The role of ependymin in the development of long lasting synaptic changes.

Abstract

1.) Three types of training experiments (a complex motor task, avoidance conditioning and classical conditioning) in the goldfish and one in the mouse (T-maze learning) indicate that the brain extracellular glycoprotein (ependymin) has a role in the consolidation process of long-term memory formation. 2.) Direct ELISA measures of the concentration of ependymin in the brain extracellular fluid (ECF) indicate that its level decreases after goldfish learn to associate a light stimulus (cs) with the subsequent arrival of a shock (US): paired CS-US gave changes whereas an unpaired presentation of CS-US gave no changes in comparison to unstimulated controls. 3.) Ependymin is released into ECF and CSF as mixtures of three types of disulfide-linked dimers of two acidic polypeptide chains (M. W. 37 kDa and 31 kDa). It contains 10% carbohydrate as an N-linked glycan. 4.) Ependymin has the capacity to polymerize in response to events that deplete Ca2+ from the brain extracellular environment.
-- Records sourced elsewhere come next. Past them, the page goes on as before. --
(** * Nine Realities netcode: client prediction, reliable delivery, time sync

    A shallow embedding of the three JavaScript example classes of the
    repository -- [ClientPrediction], [NetworkProtocol] and [TimeSync] --
    together with the properties their specification states about them.

    JavaScript numbers that take part in floating-point arithmetic
    (positions, velocities, offsets, round-trip times) are IEEE 754 binary64
    values, modelled by Rocq's primitive floats with the same rounding.
    Counters, ticks, sequence ids and millisecond timestamps that are only
    incremented, subtracted and compared are modelled by [Z], which is what
    the code computes as long as they stay within the exactly counted
    integers (absolute value at most 2^53).  Every read of
    [Date.now()] is an explicit argument of the operation that performs it. *)

From Stdlib Require Import ZArith List Bool Lia Sorted Permutation.
From Stdlib Require Import Floats.
Import ListNotations.

Set Warnings "-inexact-float".

(** ** JavaScript number helpers *)

Module JS.

Open Scope float_scope.

(** [Math.min(a, b)]: NaN if either argument is NaN, and -0 is smaller
    than +0. *)
Definition Math_min (a b : float) : float :=
  if is_nan a || is_nan b then nan
  else if a <? b then a
  else if b <? a then b
  else if is_zero a && get_sign a then a
  else b.

(** [Math.abs] and [Math.sqrt]. *)
Definition Math_abs (a : float) : float := abs a.
Definition Math_sqrt (a : float) : float := sqrt a.

(** [a > b] on numbers (false as soon as one side is NaN). *)
Definition gt (a b : float) : bool := b <? a.

(** [a === 0] on numbers: true for +0 and -0, false for NaN. *)
Definition is_zero_number (a : float) : bool := a =? 0.

(** [v || d] for a possibly missing numeric option: the default is taken
    when the value is undefined, 0, -0 or NaN. *)
Definition or_default (v : option float) (d : float) : float :=
  match v with
  | None => d
  | Some f => if is_zero f || is_nan f then d else f
  end.

End JS.

(** ** ClientPrediction (client-side prediction with rollback) *)

Module ClientPrediction.

Import JS.
Open Scope float_scope.

(** User input, [{ moveX, moveY }]. *)
Record Input := mkInput { moveX : float; moveY : float }.

(** A physics state object.  The predicted state is created without a
    [tick] property, server snapshots carry one; object spread copies
    whatever is there, so [tick] is optional. *)
Record State := mkState {
  x : float;
  y : float;
  velocityX : float;
  velocityY : float;
  tick : option Z
}.

(** An input buffer entry, [{ tick, input, timestamp }]. *)
Record Buffered := mkBuffered {
  b_tick : Z;
  b_input : Input;
  b_timestamp : Z
}.

(** The message handed to [sendToServer],
    [{ type: 'input', tick, input, timestamp }]. *)
Record ServerMessage := mkServerMessage {
  m_tick : Z;
  m_input : Input;
  m_timestamp : Z
}.

(** The fields of a [ClientPrediction] instance; [sent] is the trace of
    the messages passed to [sendToServer]. *)
Record Client := mkClient {
  predictedState : State;
  serverState : State;
  inputBuffer : list Buffered;
  clientTick : Z;
  rtt : Z;
  reconciliationThreshold : float;
  sent : list ServerMessage
}.

Definition set_predictedState (c : Client) (s : State) : Client :=
  mkClient s (serverState c) (inputBuffer c) (clientTick c) (rtt c)
           (reconciliationThreshold c) (sent c).

Definition set_serverState (c : Client) (s : State) : Client :=
  mkClient (predictedState c) s (inputBuffer c) (clientTick c) (rtt c)
           (reconciliationThreshold c) (sent c).

Definition set_inputBuffer (c : Client) (b : list Buffered) : Client :=
  mkClient (predictedState c) (serverState c) b (clientTick c) (rtt c)
           (reconciliationThreshold c) (sent c).

Definition set_reconciliationThreshold (c : Client) (t : float) : Client :=
  mkClient (predictedState c) (serverState c) (inputBuffer c) (clientTick c)
           (rtt c) t (sent c).

(** [constructor()]. *)
Definition new : Client :=
  {| predictedState := mkState 0 0 0 0 None;
     serverState := mkState 0 0 0 0 (Some 0%Z);
     inputBuffer := [];
     clientTick := 0;
     rtt := 5;
     reconciliationThreshold := 0.1;
     sent := [] |}.

(** [updateState(state, input)]: the deterministic step function. *)
Definition updateState (state : State) (input : Input) : State :=
  let speed := 5 in
  let vx := moveX input * speed in
  let vy := moveY input * speed in
  {| x := x state + vx;
     y := y state + vy;
     velocityX := vx;
     velocityY := vy;
     tick := tick state |}.

(** [sendToServer(data)] only records the message. *)
Definition sendToServer (c : Client) (data : ServerMessage) : Client :=
  mkClient (predictedState c) (serverState c) (inputBuffer c) (clientTick c)
           (rtt c) (reconciliationThreshold c) (sent c ++ [data]).

(** [applyInput(input)].  [now_stored] and [now_sent] are the two reads of
    [Date.now()], for the buffer entry and for the message. *)
Definition applyInput (c : Client) (input : Input) (now_stored now_sent : Z)
  : Client :=
  let c1 := set_inputBuffer c
              (inputBuffer c ++ [mkBuffered (clientTick c) input now_stored]) in
  let c2 := set_predictedState c1 (updateState (predictedState c1) input) in
  let c3 := sendToServer c2 (mkServerMessage (clientTick c2) input now_sent) in
  mkClient (predictedState c3) (serverState c3) (inputBuffer c3)
           (clientTick c3 + 1)%Z (rtt c3) (reconciliationThreshold c3)
           (sent c3).

(** [calculateDivergence(predicted, server)]. *)
Definition calculateDivergence (predicted server : State) : float :=
  let dx := x predicted - x server in
  let dy := y predicted - y server in
  Math_sqrt (dx * dx + dy * dy).

(** [buffered.tick > snapshot.tick]; the comparison is false when the
    snapshot has no tick. *)
Definition after_tick (snapshot : State) (buffered : Buffered) : bool :=
  match tick snapshot with
  | Some t => (t <? b_tick buffered)%Z
  | None => false
  end.

(** [rollbackAndReplay(serverSnapshot)]. *)
Definition rollbackAndReplay (c : Client) (serverSnapshot : State) : Client :=
  let c1 := set_predictedState c serverSnapshot in
  let unacknowledgedInputs := filter (after_tick serverSnapshot) (inputBuffer c1) in
  set_predictedState c1
    (fold_left (fun st buffered => updateState st (b_input buffered))
               unacknowledgedInputs (predictedState c1)).

(** The blend factor computed at the start of [smoothCorrection]. *)
Definition blendFactor (c : Client) (divergence : float) : float :=
  Math_min (divergence / reconciliationThreshold c) 1 * 0.1.

(** [smoothCorrection(divergence)]. *)
Definition smoothCorrection (c : Client) (divergence : float) : Client :=
  let bf := blendFactor c divergence in
  let p := predictedState c in
  let p1 := mkState (x p + (x (serverState c) - x p) * bf)
                    (y p) (velocityX p) (velocityY p) (tick p) in
  let p2 := mkState (x p1) (y p1 + (y (serverState c) - y p1) * bf)
                    (velocityX p1) (velocityY p1) (tick p1) in
  set_predictedState c p2.

(** [onServerSnapshot(snapshot)]. *)
Definition onServerSnapshot (c : Client) (snapshot : State) : Client :=
  let c1 := set_serverState c snapshot in
  let divergence := calculateDivergence (predictedState c1) (serverState c1) in
  let c2 := if gt divergence (reconciliationThreshold c1)
            then rollbackAndReplay c1 snapshot
            else smoothCorrection c1 divergence in
  set_inputBuffer c2 (filter (after_tick snapshot) (inputBuffer c2)).

(** [getVisualState()]. *)
Definition getVisualState (c : Client) : State := predictedState c.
A molecular hypothesis relating polymerization properties to the process of formation of long-lasting synaptic changes is proposed. 5.) Investigations of the pattern of regeneration of goldfish optic nerve and the mechanisms of long-term potentiation (LTP) of rat brain hippocampal slices suggest that ependymin has a role in the formation of long-lasting synaptic changes. The E.M. data show that polymerized products which stain with anti-ependymin sera accumulate at synapses and in new spines after LTP.